(* ===== verification/FakeInit.v ===== *)
(** * FakeVehicleHardware: from the loaded configuration to the store

    Models [storePropInitialValue] and [init] of
    [fake_impl/hardware/src/FakeVehicleHardware.cpp], which register the
    declared properties, store their initial values and collect the supported
    values, and the queries [getMinMaxSupportedValues] and
    [getSupportedValuesLists].  The declarations come in the order the map of
    the loader iterates. *)

From stdpp Require Import base gmap list strings.
From Stdlib Require Import ZArith Lia.
From S2P Require Import Prelude Float32 VehicleTypes VehicleProperty VehicleUtils.
From S2P Require Import VehicleObjectPool VehiclePropertyStore FakeUserHal FakeObd2Frame.
From S2P Require Import FakeHardwareValues FakeHardwareLaws JsonValue JsonConfigLoader JsonConfigLaws.

Local Open Scope Z_scope.
Local Open Scope vhal_scope.

(** ** Initial values *)

(** The areas that get a value: a global property has a single one. *)
Definition initialAreas (cfg : VehiclePropConfig) : list Z :=
  if isGlobalProp (pc_prop cfg) then [0] else ac_areaId <$> areaConfigs cfg.

(** [None]: no value is stored for the area. *)
Definition initialValueFor (decl : ConfigDeclaration) (curArea : Z) : option RawPropValues :=
  if bool_decide (initialAreaValues decl = ∅) then
    if RawPropValues_eqb (initialValue decl) emptyRaw then None else Some (initialValue decl)
  else initialAreaValues decl !! curArea.

(** Insertion into the set of dependent properties. *)
Definition insertDependent (deps : list Z) (p : Z) : list Z :=
  if existsb (Z.eqb p) deps then deps else deps ++ [p].

Definition set_dependent (deps : list Z) (h : HW) : HW :=
  mkHW (mServerSidePropStore h) (mFakeUserHal h) deps.

(** ** Supported values *)

Record Supported : Type := mkSupported {
  mMinSupportedValueByPropIdAreaId : gmap PropIdAreaId RawPropValues;
  mMaxSupportedValueByPropIdAreaId : gmap PropIdAreaId RawPropValues;
  mSupportedValuesByPropIdAreaId : gmap PropIdAreaId (list RawPropValues);
}.

Definition noSupported : Supported := mkSupported ∅ ∅ ∅.

Definition rawInt32 (x : Z) : RawPropValues := mkRaw [x] [] [] [] "".
Definition rawInt64 (x : Z) : RawPropValues := mkRaw [] [] [x] [] "".
Definition rawFloat (x : f32) : RawPropValues := mkRaw [] [x] [] [] "".

Definition setMinSupportedValue (p a : Z) (r : RawPropValues) (s : Supported) : Supported :=
  mkSupported (<[mkPropIdAreaId p a := r]> (mMinSupportedValueByPropIdAreaId s))
    (mMaxSupportedValueByPropIdAreaId s) (mSupportedValuesByPropIdAreaId s).
Definition setMaxSupportedValue (p a : Z) (r : RawPropValues) (s : Supported) : Supported :=
  mkSupported (mMinSupportedValueByPropIdAreaId s)
    (<[mkPropIdAreaId p a := r]> (mMaxSupportedValueByPropIdAreaId s)) (mSupportedValuesByPropIdAreaId s).
Definition setSupportedValues (p a : Z) (l : list RawPropValues) (s : Supported) : Supported :=
  mkSupported (mMinSupportedValueByPropIdAreaId s) (mMaxSupportedValueByPropIdAreaId s)
    (<[mkPropIdAreaId p a := l]> (mSupportedValuesByPropIdAreaId s)).

(** The bound of an area in the type of its property. *)
Definition boundOf (type i32 i64 : Z) (f : f32) : option RawPropValues :=
  if type =? VehiclePropertyType.INT32 then Some (rawInt32 i32)
  else if type =? VehiclePropertyType.INT64 then Some (rawInt64 i64)
  else if type =? VehiclePropertyType.FLOAT then Some (rawFloat f)
  else None.

(** One entry of "supportedValues"; the outer [None] is an undefined cast. *)
Definition supportedFloat (type : Z) (x : f32) : option (list RawPropValues) :=
  if type =? VehiclePropertyType.INT32 then z ← f32_to_i32 x; Some [rawInt32 z]
  else if type =? VehiclePropertyType.INT64 then z ← f32_to_i64 x; Some [rawInt64 z]
  else if type =? VehiclePropertyType.FLOAT then Some [rawFloat x]
  else Some [].

Definition supportedEnums (type : Z) (enums : option (list Z)) : list RawPropValues :=
  if type =? VehiclePropertyType.INT32 then (λ x, rawInt32 (to_i32 x)) <$> default [] enums
  else if type =? VehiclePropertyType.INT64 then rawInt64 <$> default [] enums
  else [].

Definition supportedList (type : Z) (floats : option (list f32)) (enums : option (list Z)) :
    option (list RawPropValues) :=
  match floats with
  | Some l => ls ← mapM (supportedFloat type) l; Some (concat ls)
  | None => Some (supportedEnums type enums)
  end.

(** The loop body over the areas; an area whose type has no bounds is left
    at the first bound it claims. *)
Definition supportArea (cfg : VehiclePropConfig) (floats : gmap Z (list f32)) (s : Supported)
    (ac : VehicleAreaConfig) : option Supported :=
  let type := getPropType (pc_prop cfg) in
  let p := pc_prop cfg in
  let a := ac_areaId ac in
  match hasSupportedValueInfo ac with
  | None => Some s
  | Some info =>
      let lo := boundOf type (minInt32Value ac) (minInt64Value ac) (minFloatValue ac) in
      let hi := boundOf type (maxInt32Value ac) (maxInt64Value ac) (maxFloatValue ac) in
      if hasMinSupportedValue info && bool_decide (lo = None) then Some s
      else
        let s := match lo with
                 | Some r => if hasMinSupportedValue info then setMinSupportedValue p a r s else s
                 | None => s end in
        if hasMaxSupportedValue info && bool_decide (hi = None) then Some s
        else
          let s := match hi with
                   | Some r => if hasMaxSupportedValue info then setMaxSupportedValue p a r s else s
                   | None => s end in
          if hasSupportedValuesList info then
            match supportedList type (floats !! a) (supportedEnumValues ac) with
            | None => None
            | Some [] => Some s
            | Some l => Some (setSupportedValues p a l s)
            end
          else Some s
  end.

Fixpoint supportAreas (cfg : VehiclePropConfig) (floats : gmap Z (list f32)) (acs : list VehicleAreaConfig)
    (s : Supported) : option Supported :=
  match acs with
  | [] => Some s
  | ac :: acs' => s' ← supportArea cfg floats s ac; supportAreas cfg floats acs' s'
  end.

Definition getMinMaxSupportedValues (ids : list PropIdAreaId) (s : Supported) : list MinMaxSupportedValueResult :=
  (λ id, match mMinSupportedValueByPropIdAreaId s !! id, mMaxSupportedValueByPropIdAreaId s !! id with
         | None, None => mkMinMaxSupportedValueResult INVALID_ARG None None
         | lo, hi => mkMinMaxSupportedValueResult OK lo hi
         end) <$> ids.

Definition getSupportedValuesLists (ids : list PropIdAreaId) (s : Supported) : list SupportedValuesListResult :=
  (λ id, match mSupportedValuesByPropIdAreaId s !! id with
         | None => mkSupportedValuesListResult INVALID_ARG None
         | Some l => mkSupportedValuesListResult OK (Some (Some <$> l))
         end) <$> ids.

(** ** Initialisation *)

Record Init : Type := mkInit { init_hw : HW; init_supported : Supported }.

Definition InitM : Type → Type := M Init HwError.

Definition onHw {A} (m : HWM A) : InitM A := λ i,
  let '(h, r) := m (init_hw i) in (mkInit h (init_supported i), r).
Definition onStore (f : Store → Store) : InitM unit :=
  onHw (mmodify (λ h, set_store (f (mServerSidePropStore h)) h)).

Section init.
  Context (tick : nat → Z) (uninit_size : Z).

(** One area; a failing write is only logged. *)
Definition storeAreaValue (decl : ConfigDeclaration) (curArea : Z) : HWM unit :=
  let! now := elapsedRealtimeNano tick in
  match initialValueFor decl curArea with
  | None => mreturn tt
  | Some r =>
      let! v := obtainCopyM uninit_size (mkPropValue now curArea (pc_prop (config decl)) VehiclePropertyStatus.AVAILABLE r) in
      ignoring (writeM tick v true ON_VALUE_CHANGE false)
  end.

Definition storePropInitialValue (decl : ConfigDeclaration) : HWM unit :=
  let cfg := config decl in
  (if pc_prop cfg =? VehicleProperty.HVAC_POWER_ON
   then mmodify (λ h, set_dependent (foldl insertDependent (hvacPowerDependentProps h) (configArray cfg)) h)
   else mreturn tt) ;;;
  for_each (initialAreas cfg) (storeAreaValue decl).

(** The configuration registered for a declaration: the system property decides
    the first entry of AP_POWER_STATE_REQ's array, indexed unchecked. *)
Definition registeredConfig (s2rS2dConfig : Z) (cfg : VehiclePropConfig) : option VehiclePropConfig :=
  if pc_prop cfg =? VehicleProperty.AP_POWER_STATE_REQ then
    match configArray cfg with
    | [] => None
    | _ :: rest =>
        Some (mkPropConfig (pc_prop cfg) (pc_access cfg) (changeMode cfg) (areaConfigs cfg) (s2rS2dConfig :: rest)
                (configString cfg) (minSampleRate cfg) (maxSampleRate cfg))
    end
  else Some cfg.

DIRECTIONS FOR THIS TASK. Whenever a line above includes the string "mmodify", copy it.

ANSWER TO THE PROBLEM.
  onHw (mmodify (λ h, set_store (f (mServerSidePropStore h)) h)).
   then mmodify (λ h, set_dependent (foldl insertDependent (hvacPowerDependentProps h) (configArray cfg)) h)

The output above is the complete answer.